You can use TiDB’s SELECT ... AS OF TIMESTAMP statement to retrieve data that has changed over a period of time. The specific steps are as follows:

  1. First, you need to enable TiDB’s flashback feature on the table. You can enable the flashback feature using the following command:

    ALTER TABLE table_name ENABLE FLASHBACK;
    
  2. Then, you can use the following syntax to query data that has changed over a period of time:

    SELECT * FROM table_name AS OF TIMESTAMP 'start_time' WHERE update_time >= 'start_time' AND update_time < 'end_time';
    

    Here, table_name is the name of the table you want to query, start_time and end_time are the time range you want to query, and update_time is the column name for the record update time in your table.

    For example, if you want to query data that has changed in the table_name table between May 1, 2021, and May 31, 2021, you can use the following statement:

    SELECT * FROM table_name AS OF TIMESTAMP '2021-05-01 00:00:00' WHERE update_time >= '2021-05-01 00:00:00' AND update_time < '2021-06-01 00:00:00';
    

    This will return all rows that were updated within that time range.

More information about TiDB’s flashback feature can be found in [1], and detailed information about the SELECT ... AS OF TIMESTAMP statement can be found in [2].

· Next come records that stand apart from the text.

(** X15.  [simple_sma] never divides by zero: every window it averages
    holds at least one value.  It returns the empty list for an empty
    input or a window that is not positive.  Otherwise the output is as
    long as the input and its item [i] is the average of the last
    [min(i + 1, window)] values up to and including index [i], so the
    first [window - 1] items are averages of shorter, growing prefixes. *)
Theorem simple_sma_spec (values : list A) (window : Z) :
  exists out,
    simple_sma values window = Some out
    /\ (values = [] \/ window <= 0 -> out = [])
    /\ (values <> [] -> 0 < window ->
        List.length out = List.length values
        /\ forall i, (i < List.length values)%nat ->
             let k := Z.to_nat (Z.min (Z.of_nat i + 1) window) in
             nth_error out i
             = Some (average (firstn k (skipn (i + 1 - k) values)))
             /\ List.length (firstn k (skipn (i + 1 - k) values)) = k
             /\ (1 <= k)%nat).
Proof.
  unfold Features.simple_sma.
  destruct values as [|v vs] eqn:Ev.
  { exists []. split; [reflexivity|]. split; [reflexivity|]. congruence. }
  rewrite <- Ev. cbn [orb].
  destruct (window <=? 0) eqn:Ew.
  { exists []. split; [reflexivity|]. split; [reflexivity|].
    apply Z.leb_le in Ew. lia. }
  apply Z.leb_gt in Ew.
  assert (Hne : forall i, In i (seq 0 (List.length values)) ->
                  window_at values window i <> []).
  { intros i Hi Hnil. apply in_seq in Hi.
    pose proof (window_at_length values window i Ew ltac:(lia)) as Hlen.
    rewrite Hnil in Hlen. simpl in Hlen. lia. }
  rewrite (sma_loop_spec values window _ [] Hne). simpl.
  eexists. split; [reflexivity|]. split.
  { intros [H|H]; [congruence | lia]. }
  intros _ _. split; [now rewrite length_map, length_seq|].
  intros i Hi. set (k := Z.to_nat (Z.min (Z.of_nat i + 1) window)).
  assert (Hwin : window_at values window i = firstn k (skipn (i + 1 - k) values)).
  { unfold Features.window_at, slice, k. f_equal; [lia|]. f_equal. lia. }
  split.
  { rewrite nth_error_map_seq by exact Hi. simpl. now rewrite Hwin. }
  split.
  { rewrite <- Hwin. now apply window_at_length. }
  unfold k. lia.
Qed.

Note: The flashback feature requires TiDB Binlog to be enabled in the TiDB cluster, so before using the flashback feature, please ensure that your TiDB cluster has TiDB Binlog enabled.

| username: xfworld | Original post link

Well, relying on binlog, still need to add machines~ :upside_down_face:

| username: Kongdom | Original post link

:astonished: Huh? Is this Binlog the same as the peripheral tool Binlog?

| username: Kongdom | Original post link

I’ll let my colleague try it.

| username: xfworld | Original post link

5.X support is not very good, give it a try.

| username: zhanggame1 | Original post link

I think adding an update_time timestamp column will do. Set the attribute to auto-update, and then during synchronization, you can search within this timestamp range.
update_time datetime DEFAULT CURRENT_TIMESTAMP ON UPDATE CURRENT_TIMESTAMP

| username: zhanggame1 | Original post link

When is this document from? The step “ALTER TABLE table_name ENABLE FLASHBACK;” is not needed for “SELECT * FROM table_name AS OF TIMESTAMP”. You can query directly. The MVCC feature has nothing to do with TiDB Binlog.

| username: redgame | Original post link

This cannot be saved. It will lead to endless troubles.

| username: Kongdom | Original post link

:joy: There are too many tables, almost all tables need to be maintained, and it also involves customer upgrades~ I can’t imagine.

| username: Kongdom | Original post link

Oh, is that so?

| username: ealam_小羽 | Original post link

If there is no physical deletion, can DataX be considered for data synchronization?

| username: Kongdom | Original post link

Currently, the main consideration is to integrate it into our own software, without using third-party software for management and scheduling.
Actually, I’m also curious about how these software detect data changes.